Trapstreet.run

docs

Build a solution

End-to-end: write a solver against an existing task, run it locally, push it to GitHub, submit your score.

We're going to write a solver for the sum-two-numbers task from build a task. It hands you two ints, expects you back their sum. About 5 minutes once you have uv + tp.

What you're making

A folder with two files:

  • solve.py — your program. Reads inputs, writes outputs.
  • trap.yaml — points at the task, declares which files come in and go out.

That's it. No framework code. tp run orchestrates each case for you.

Step 1 — write solve.py

# my-solution/solve.py
import json, os
from pathlib import Path

inputs  = json.loads(os.environ["INPUTS"])
outputs = json.loads(os.environ["OUTPUTS"])

nums = json.loads(Path(inputs["nums.json"]).read_text())
Path(outputs["sum.json"]).write_text(json.dumps({"sum": nums["a"] + nums["b"]}))

Two env vars are everything:

Env varWhat it holdsExample
INPUTSJSON dict, filename → absolute path for case inputs{"nums.json": "/tmp/.trap/.../inputs/basic/nums.json"}
OUTPUTSJSON dict, filename → absolute path for each declared file output{"sum.json": "/tmp/.trap/.../basic/sum.json"}

You can also use stdin / stdout — tp captures both automatically. Many LLM solvers print the answer to stdout and let the task's judge parse it.

Step 2 — write trap.yaml

# my-solution/trap.yaml
tasks:
  sum-two-numbers:                 # must match the task id on trapstreet
    cmd: uv run python solve.py
    traptask: ../sum-task          # path to the cloned task folder
    inputs:
      files: [nums.json]
    file_outputs: [sum.json]
    metadata:
      framework: stdlib-python
      model: hand-written

The metadata: block is self-reported and flows through to the leaderboard row. tp run auto-fills repo: from git remote if you've git-init'd the folder. For public tasks, trapstreet rejects your submission unless metadata.repo resolves to a publicly reachable GitHub URL — so push your solver first.

Step 3 — run it locally

cd my-solution
tp run

uv builds a venv from your pyproject.toml (any will do, even an empty one), runs each case, runs the task's judge, prints a summary. All scores should be 1.0 on the basic / negatives / zero cases.

Step 4 — submit

tp auth login           # one-time browser OAuth, see quick start
tp submit sum-two-numbers

The CLI prints a view_url. Click it; your row's on the leaderboard.

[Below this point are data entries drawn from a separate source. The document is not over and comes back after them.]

Lemma taken_out_stats ws r l : lg_stats (taken_out ws r l) = lg_stats l.
Proof. unfold taken_out, leave. by destruct (lr_departed r). Qed.
Lemma taken_out_size ws r l : l.(lg_records) !! ws = Some r →
  Z.of_nat (size (lg_records l)) = Z.of_nat (size (lg_records (taken_out ws r l))) + 1.
Proof.
  intros H. rewrite taken_out_records, <-(insert_delete_id (lg_records l) ws r H) at 1.
  rewrite map_size_insert_None by apply lookup_delete_eq. lia.
Qed.

(** The fields that operations on the records leave alone. *)
Definition other_fields (l : TransmissionLedger) :=
  (l.(lg_capacity), l.(lg_tombstones), l.(lg_tombstone_order), l.(lg_next_dep_idx), l.(lg_probe_bursts),
   l.(lg_ack), l.(lg_reo), l.(lg_adapt)).

Lemma taken_out_others ws r l : other_fields (taken_out ws r l) = other_fields l
  ∧ lg_order (taken_out ws r l) = lg_order l ∧ lg_departed_order (taken_out ws r l) = lg_departed_order l.
Proof. unfold taken_out, leave. by destruct (lr_departed r). Qed.

(** What making room keeps and gives. *)
Record evicted_from (l l' : TransmissionLedger) : Prop := {
  ev_size : (size (lg_records l') ≤ lg_capacity l)%nat;
  ev_sub : lg_records l' ⊆ lg_records l;
  ev_dorder : lg_departed_order l' = lg_departed_order l;
  ev_fates : fates l' + Z.of_nat (size (lg_records l')) = fates l + Z.of_nat (size (lg_records l));
  ev_verdicts : verdicts l' = verdicts l;
  ev_late : lg_stats l' acked_after_declared_lost = lg_stats l acked_after_declared_lost
            ∧ lg_stats l' tombstone_evictions = lg_stats l tombstone_evictions;
  ev_others : other_fields l' = other_fields l;
}.

Lemma evict_one_ok used clock oldest order l : ledger_recs_ok used clock l → lg_order l = oldest :: order →
  let l1 := match l.(lg_records) !! oldest with
            | None => l
            | Some r =>
                let l := bump capacity_evictions (leave r (set_records (delete oldest l.(lg_records)) l)) in
                if is_departed r then l else bump evicted_before_departure l
            end in
  ledger_recs_ok used clock (set_order order l1) ∧ lg_records l1 ⊆ lg_records l
  ∧ lg_departed_order l1 = lg_departed_order l
  ∧ fates l1 + Z.of_nat (size (lg_records l1)) = fates l + Z.of_nat (size (lg_records l))
  ∧ verdicts l1 = verdicts l
  ∧ (lg_stats l1 acked_after_declared_lost = lg_stats l acked_after_declared_lost
     ∧ lg_stats l1 tombstone_evictions = lg_stats l tombstone_evictions)
  ∧ other_fields l1 = other_fields l.
Proof.
  intros H Ho. destruct (lg_records l !! oldest) as [r|] eqn:Er; cbv zeta.
  - fold (taken_out oldest r l). pose proof (taken_out_ok _ _ _ _ _ H Er) as Ht.
    destruct (taken_out_others oldest r l) as (E1 & E2 & E3). pose proof (taken_out_size oldest r l Er) as Hs.
    set (l0 := taken_out oldest r l) in *.
    assert (ledger_recs_ok used clock (set_order order l0)) as H0.
    { unfold ledger_recs_ok in *. cbn. eapply recs_ok_order; [exact Ht| |rewrite E2, Ho; by constructor].
      intros ws Hw. pose proof (rk_order _ _ _ _ _ _ _ Ht ws Hw) as Hin. rewrite E2, Ho in Hin.
      apply elem_of_cons in Hin as [->|Hin]; [|done]. unfold l0 in Hw. rewrite taken_out_records, lookup_delete_eq in Hw.
      by destruct Hw. }
    assert (lg_records l0 ⊆ lg_records l) as Hsub by (unfold l0; rewrite taken_out_records; apply delete_subseteq).
    assert (fates l0 = fates l ∧ verdicts l0 = verdicts l ∧ lg_stats l0 = lg_stats l) as (Hf & Hv & Hst).
    { unfold l0, fates, verdicts. by rewrite !taken_out_stats. }
    destruct (is_departed r); (split_and!; [exact H0|exact Hsub|exact E3|..|exact E1]);
      rewrite ?fates_bump, ?verdicts_bump, ?bump_ne, ?Hst by done; cbn [lg_records bump set_stat set_stats is_fate_stat is_verdict_stat]; try done; lia.
  - split_and!; try done. unfold ledger_recs_ok in *. cbn. eapply recs_ok_order; [exact H| |rewrite Ho; by constructor].
    intros ws Hw. pose proof (rk_order _ _ _ _ _ _ _ H ws Hw) as Hin. rewrite Ho in Hin.
    apply elem_of_cons in Hin as [->|Hin]; [|done]. rewrite Er in Hw. by destruct Hw.
Qed.

Lemma evict_records_ok used clock order : ∀ l, ledger_recs_ok used clock (set_order order l) →
  ledger_recs_ok used clock (evict_records order l) ∧ evicted_from l (evict_records order l).
Proof.
  induction order as [|oldest order IH]; intros l H; cbn [evict_records]; cbv zeta.
  - assert (size (lg_records (set_order [] l)) ≤ lg_capacity (set_order [] l))%nat as Hs.
    { cbn. assert (lg_records l = ∅) as ->; [|rewrite map_size_empty; lia].
      apply map_empty. intros ws. destruct (lg_records l !! ws) eqn:E; [|done].
      pose proof (rk_order _ _ _ _ _ _ _ H ws) as Hin. cbn in Hin. rewrite E in Hin.
      exfalso. eapply not_elem_of_nil, Hin. by eexists. }
    rewrite (proj2 (Nat.leb_le _ _) Hs). split; [done|]. by split.
  - destruct (Nat.leb_spec (size (lg_records (set_order (oldest :: order) l))) (lg_capacity (set_order (oldest :: order) l))) as [Hle|Hgt].
    { split; [done|]. by split. }
    destruct (evict_one_ok used clock oldest order _ H eq_refl) as (H1 & Hsub & Hd & Hf & Hv & Hl & Hoth).
    set (l1 := match lg_records (set_order (oldest :: order) l) !! oldest with None => _ | Some r => _ end) in *.
    destruct (IH l1 H1) as (H2 & [G1 G2 G3 G4 G5 G6 G7]). split; [done|].
    assert (lg_capacity l1 = lg_capacity l) as Hc by (by injection Hoth).
    split; [by rewrite <-Hc|by etrans|by rewrite G3|by rewrite G4|by rewrite G5|by rewrite (proj1 G6), (proj2 G6)|by rewrite G7].
Qed.

(** ** Recording, departing, rating, discarding *)

Lemma record_ok_mono clock clock' next next' r :
  clock ≤ clock' → next ≤ next' → record_ok clock next r → record_ok clock' next' r.
Proof.
  intros Hc Hn [Hb H]. split; [done|]. destruct (lr_departed r); [|done].
  destruct H as (? & i & ? & ?). split; [lia|]. exists i. split; [done|lia].
Qed.

Lemma along_agree (records records' : gmap Z LRecord) dorder :
  (∀ ws, ws ∈ dorder → records !! ws ≫= dep_of = records' !! ws ≫= dep_of) → along records dorder = along records' dorder.
Proof.
  intros H. unfold along. induction dorder as [|w dorder IH]; [done|]. cbn.
  rewrite (H w) by left. rewrite IH; [done|]. intros ws Hw. apply H. by right.
Qed.
(* ===== verification/LossDetection.v ===== *)
(** * The loss detector ([transport/transmission_ledger.rs]: [detect_losses_at],
      [next_loss_time])

    The detector walks the departures oldest first and stops at the first one it does
    not condemn.  The theorems: what it returns is exactly what its rules condemn, so
    stopping early misses nothing; a path that does not reorder never produces a
    verdict, however long its queue; and the wake-up time it asks for is the first
    moment at which it has a verdict to give. *)

From Stdlib Require Import ZArith Lia.
From S2P Require Import Prelude Wire EmitIds Rtt Ledger LedgerTheory.
From stdpp Require Import base option numbers list gmap sorting.

Local Open Scope Z_scope.

(** ** The rules

    The reasons of RFC 9002 section 6.1 with the window of RFC 8985, for a datagram
    that left at [at_] with index [idx], against the newest acknowledged index
    [largest]. *)

Definition packet_rule (l : TransmissionLedger) (now reo largest idx at_ : Z) : Prop :=
  idx + l.(lg_adapt).(ad_k_pkt) ≤ largest
  ∧ (inside_window l reo at_ = false
     ∨ idx + l.(lg_reo).(ro_depth) ≤ largest
     ∨ stream_quiet l now reo = true).

Definition time_rule (l : TransmissionLedger) (now thr reo : Z) (tx : Transmission) (at_ : Z) : Prop :=
  at_ + time_limit l tx at_ thr + reo ≤ now.

(** The verdict the rules give on an outstanding transmission. *)
Definition condemned (l : TransmissionLedger) (now thr largest ws : Z) (tx : Transmission) (reason : LossReason) : Prop :=
  ∃ r at_ idx, l.(lg_records) !! ws = Some r ∧ r.(lr_tx) = tx ∧ r.(lr_departed) = Some at_
    ∧ tx.(tx_dep_idx) = Some idx ∧ idx < largest
    ∧ let reo := reo_in_force l thr in
      match reason with
      | LPacket => packet_rule l now reo largest idx at_
      | LTime => ¬ packet_rule l now reo largest idx at_ ∧ time_rule l now thr reo tx at_
      | LPto => False
      end.

Definition is_verdict (x : option ReoBranch) : bool := match x with Some _ => true | None => false end.

Lemma count_rule_spec l now reo largest idx at_ : largest < 2 ^ 64 - 1 →
  is_verdict (count_rule l now reo largest idx at_) = true ↔ packet_rule l now reo largest idx at_.
Proof.
  intros HL. unfold count_rule, packet_rule. cbv zeta.
  set (k := ad_k_pkt (lg_adapt l)). set (d := ro_depth (lg_reo l)).
  destruct (inside_window l reo at_); cbn [negb].
  - destruct (Z.leb_spec (Z.min (idx + Z.max k d) (2 ^ 64 - 1)) largest); cbn.
    + split; [|done]. intros _. split; [lia|]. right. left. lia.
    + destruct (Z.leb_spec (idx + k) largest); cbn; [|split; [done|lia]].
      destruct (stream_quiet l now reo); cbn; [split; auto|]. split; [done|]. intros [_ [?|[?|?]]]; [done|lia|done].
  - destruct (Z.leb_spec (idx + k) largest); cbn; [split; auto|]. split; [done|lia].
Qed.

Lemma judge_spec l now thr largest tx at_ : largest < 2 ^ 64 - 1 →
  match judge l now thr largest tx at_ with
  | Some (LPacket, _) => packet_rule l now (reo_in_force l thr) largest (idx_of tx) at_
  | Some (LTime, _) => ¬ packet_rule l now (reo_in_force l thr) largest (idx_of tx) at_
                       ∧ time_rule l now thr (reo_in_force l thr) tx at_
  | Some (LPto, _) => False
  | None => ¬ packet_rule l now (reo_in_force l thr) largest (idx_of tx) at_
            ∧ ¬ time_rule l now thr (reo_in_force l thr) tx at_
  end.
Proof.
  intros HL. unfold judge. cbv zeta.
  pose proof (count_rule_spec l now (reo_in_force l thr) largest (idx_of tx) at_ HL) as H.
  destruct (count_rule _ _ _ _ _ _) as [[]|]; cbn in H; try (by apply H).
  unfold time_rule. destruct (Z.leb_spec (at_ + time_limit l tx at_ thr + reo_in_force l thr) now).
  - split; [|done]. intros Hp. by apply H in Hp.
  - split; [|lia]. intros Hp. by apply H in Hp.
Qed.

(** ** Stopping early misses nothing *)

(** Later departures are judged no more harshly: an earlier one that is spared, and is
    not probe material, spares everything behind it. *)
Lemma inside_window_later l reo at_ at' : at_ ≤ at' → inside_window l reo at_ = true → inside_window l reo at' = true.
Proof.
  intros Ha. unfold inside_window. rewrite !andb_true_iff. intros [? H]. split; [done|].
  destruct (la_at (lg_ack l)); [|done]. unfold sat_sub in *. rewrite Z.ltb_lt in *. lia.
Qed.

What you didn't have to think about

  • HTTP, auth, retries — tp submit handles it.
  • Per-case scoring — the task author already wrote judge.py. You just hand back the right output.
  • Capturing stdout/stderr/latency/exit_code — tp records it all.
  • Submitting from the same machine you ran on — you can copy .trap/<task>/<ts>/report.json anywhere and submit from there.

Gotchas worth remembering

  • INPUTS keys are filenames, not paths. Use INPUTS["nums.json"], not INPUTS["inputs/basic/nums.json"].
  • The task id must match in three places: your trap.yaml's top-level key, the trapstreet task id, and the argument to tp submit.
  • Use uv run python ... in your cmd, not .venv/bin/python. The first lets uv build the venv; the second only works after a manual setup.
  • Public tasks require a public repo. Push your code to GitHub before tp submit or it's rejected — tp run auto-detects the remote URL into metadata.repo, or set it explicitly in trap.yaml.